For over three decades Jesse has been immersed in Algonquian language reclamation efforts. He is the founder and director of the School of Abenaki at Middlebury College. He first gained fluency in the western Abenaki language – learning his first words and phrases from his father as a toddler, and then directly from the last generation of first language speakers in the 1990s. He has built several free online platforms for Abenaki language reclamation including his most recent repository AbenakiOnline.com.

Jesse sharing a story at Middlebury College Cocoon 2025. Inspired by the popular storytelling phenomenon The Moth.

Jesse was raised on Splinterville Hill in the Adirondack foothills town of Greenfield Center, New York. He is the eldest son of Abenaki author and storyteller Dr. Joseph Bruchac III. A proud citizen of the Nulhegan Band of the Coosuk Abenaki Nation, Jesse, along with his brother James Bruchac, grew up immersed in storytelling, the natural world, and Native and Adirondack cultural traditions.

While honoring all their ancestral lines—including Slovak heritage—the Bruchac family draws from well-documented Native American ancestry, including Western Abenaki/Schaghticoke, as well as Mohican, Munsee Lenape, and Mohawk connections. These lines intersect in documented historical settings over multiple generations, including the Mohawk village of Canajoharie in the 17th century, the multi-tribal community of Schaghticoke in the late 17th and 18th centuries, the 19th-century basketmaking community of Splinterville Hill, and into the 20th century through families connected to the nearby Fox Hill Indian community.

Among their documented ancestral lines are figures such as Broer Cornelis Van Slyck, described in a 1659 report as “Broer, the half-breed, speaks for the Maquas [Mohawks], and the Christians listen” (O’Callaghan, Documentary History), and Jacques “Itsitsiosokwachka” Cornelissen Van Slyck, who in 1667 received a deed from Mohawk leaders to lands at Cohoes Falls, a site of longstanding cultural importance at the Mohawk–Hudson confluence. These records reflect the historically documented role of this family within Dutch–Mohawk borderland society.

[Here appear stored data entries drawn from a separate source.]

Lemma make_story_structure_witness :
  (accepted (rl := strict_renderer) (str "Jane <i>Doe</i>" ++ nl ++ str "  ") = true
   /\ [Paragraph (str "Jane <i>Doe</i>") "Normal"; Spacer 1 12]
      = flat_map block
          (List.map strip
             (List.filter (fun l => negb (blank l))
                (split 10 (str "Jane <i>Doe</i>" ++ nl ++ str "  "))))
   /\ 2%nat
      = (2 * length (List.filter (fun l => negb (blank l))
                       (split 10 (str "Jane <i>Doe</i>" ++ nl ++ str "  "))))%nat
   /\ (forallb blank (split 10 (str "Jane <i>Doe</i>" ++ nl ++ str "  ")) = true ->
       [Paragraph (str "Jane <i>Doe</i>") "Normal"; Spacer 1 12] = []))
  /\ story_loop (rl := strict_renderer)
       (split 10 (str "Jane Doe" ++ nl ++ str " ")) []
     = Ok (make_story (str "Jane Doe" ++ nl ++ str " "))
  /\ generate_pdf (rl := strict_renderer)
       (str "Jane Doe" ++ nl ++ str " <b>Engineer" ++ nl ++ str "<b>Rocq")
     = Raise (Exception (str "Parse error: saw </para> instead of expected </b>")).
Proof.
  split; [|split].
  - apply (proj1 (make_story_structure (rl := strict_renderer)
                    (str "Jane <i>Doe</i>" ++ nl ++ str "  "))
             [Paragraph (str "Jane <i>Doe</i>") "Normal"; Spacer 1 12]).
    reflexivity.
  - apply (proj1 (proj2 (make_story_structure (rl := strict_renderer)
                           (str "Jane Doe" ++ nl ++ str " ")))).
    reflexivity.
  - apply (proj2 (proj2 (make_story_structure (rl := strict_renderer)
             (str "Jane Doe" ++ nl ++ str " <b>Engineer" ++ nl ++ str "<b>Rocq")))
             [str "Jane Doe"] (str " <b>Engineer") [str "<b>Rocq"]);
      reflexivity.
Defined.
(** * The constraint subsystem of find-my-way ([lib/constrainer.js])

    A shallow embedding of the [Constrainer] class: the strategy registry
    ([availableStrategies], [usedStrategies]), the constructor that checks
    custom strategies, [addUsedStrategy], [compileFunctions],
    [validateConstraints], [newStoreForConstraint], and the two functions the
    class generates with [new Function]: [deriveConstraints] and
    [mustMatchHandlerMatcher].

    JavaScript objects are association lists in insertion order.  Reading a
    property that is not an own property falls back to [Object.prototype],
    whose members ([toString], [constructor], ...) are functions, so such reads
    are modelled.  The generated functions are kept as data (the list of
    generated statements) together with an evaluator.

    The names spliced into the generated source are classified by how the
    JavaScript parser reads [obj.<name>] ([shape_of_name]).  Plain
    identifiers, names that can never follow [obj.], an identifier followed
    by a line comment ([//]) and dotted paths are modelled.  For any other
    name, and for a custom strategy named [__proto__] (whose assignment
    replaces the prototype of [availableStrategies]), what the code does is
    not determined here: the outcome is [Unknown], which is not an error of
    the code, and no theorem below treats it as one. *)

From Stdlib Require Import String Ascii List Bool ZArith Lia.
Import ListNotations.
Open Scope string_scope.
Open Scope list_scope.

The family’s lineage also includes individuals connected through multiple lines to the 17th-century Munsee/Canarsee leader Catoneras and the Mohawk woman later known in the record as Ots-Toch. Their Catoneras lines descend through historically documented Hudson Valley families including the Van Tassel and Storm families, and continue into later generations through the Dunham family and related lines. These connections reflect documented patterns of kinship and intermarriage across Dutch and Indigenous communities in the region, rather than a single line of descent.

Jesse has worked in language reclamation efforts with several Eastern Algonquian languages, including western Abenaki, Penobscot, Lenni Lenape, Delaware (Munsee and Unami), Mohican (Mahican), Mohegan-Pequot, and Quiripi-Unquachog. He is currently involved in the reawakening the Powhatan Algonquian language.

In Budapest with Jamestown cast members, including Moses Brings Plenty (Yellowstone), Kalani Queypo (Slow West), Gene BraveRock (Wonder Woman 1984)

Jesse has lectured at Yale, Harvard, Dartmouth, Princeton, the LSA (Linguistic Society of America) Algonquian Conference, SAIL (Symposium for American Indian Languages), and CALICO (Computer-Assisted Language Instruction Consortium).

Jesse most recently worked on the 2024 feature film Lost Nation, in theaters now. He has also worked with PBS (Monadnock), AMC (Turn), Carnival Films, NBC/Universal (Jamestown), National Geographic (Saints and Strangers/Barkskins), the BBC (Springwatch), BBC Radio 3 (In Tune/Autumnwatch), The Science Channel (America’s Lost Vikings), and others as an Eastern Algonquian translator, a language coach, and composer.

On the set in South Africa between takes with actor Tatanka Means (Killers of the Flower Moon).

As a musician his music had been a primary driver in language reclamation efforts, and has been featured in television, film, and radio. He’s performed at the Clearwater Festival, Old Songs, the Dance Flurry, and many other folk festivals over the last three decades.

Jesse Bowman Bruchac and his daughter Carolyn dancing the Alligator dance at the 2025 Harvest Festival at the Ndakinna Education Center.

He has shared the stage with Joanne Shenandoah, Bill Miller, and Kevin Locke, performed at Woodstock ’94, and as a member of the Dawnland Singers opened for The Grateful Dead and Bob Dylan. In 1996 he toured Belgium as a member of Awasos Sigwan, a drum group from the Abenaki reserve of Odanak, PQ. To hear his music, visit Jesse’s Spotify Artist Page.

Jesse Bowman with his son Jacob Bowman at the 2022 Boston Film Festival world premier of The Wind & the Reckoning.

While projects promoting and revitalizing the Indigenous languages of the American Northeast are his passion, Jesse considers his greatest accomplishment raising his children Carolyn Rose and Jacob Bowman to speak the Abenaki language fluently.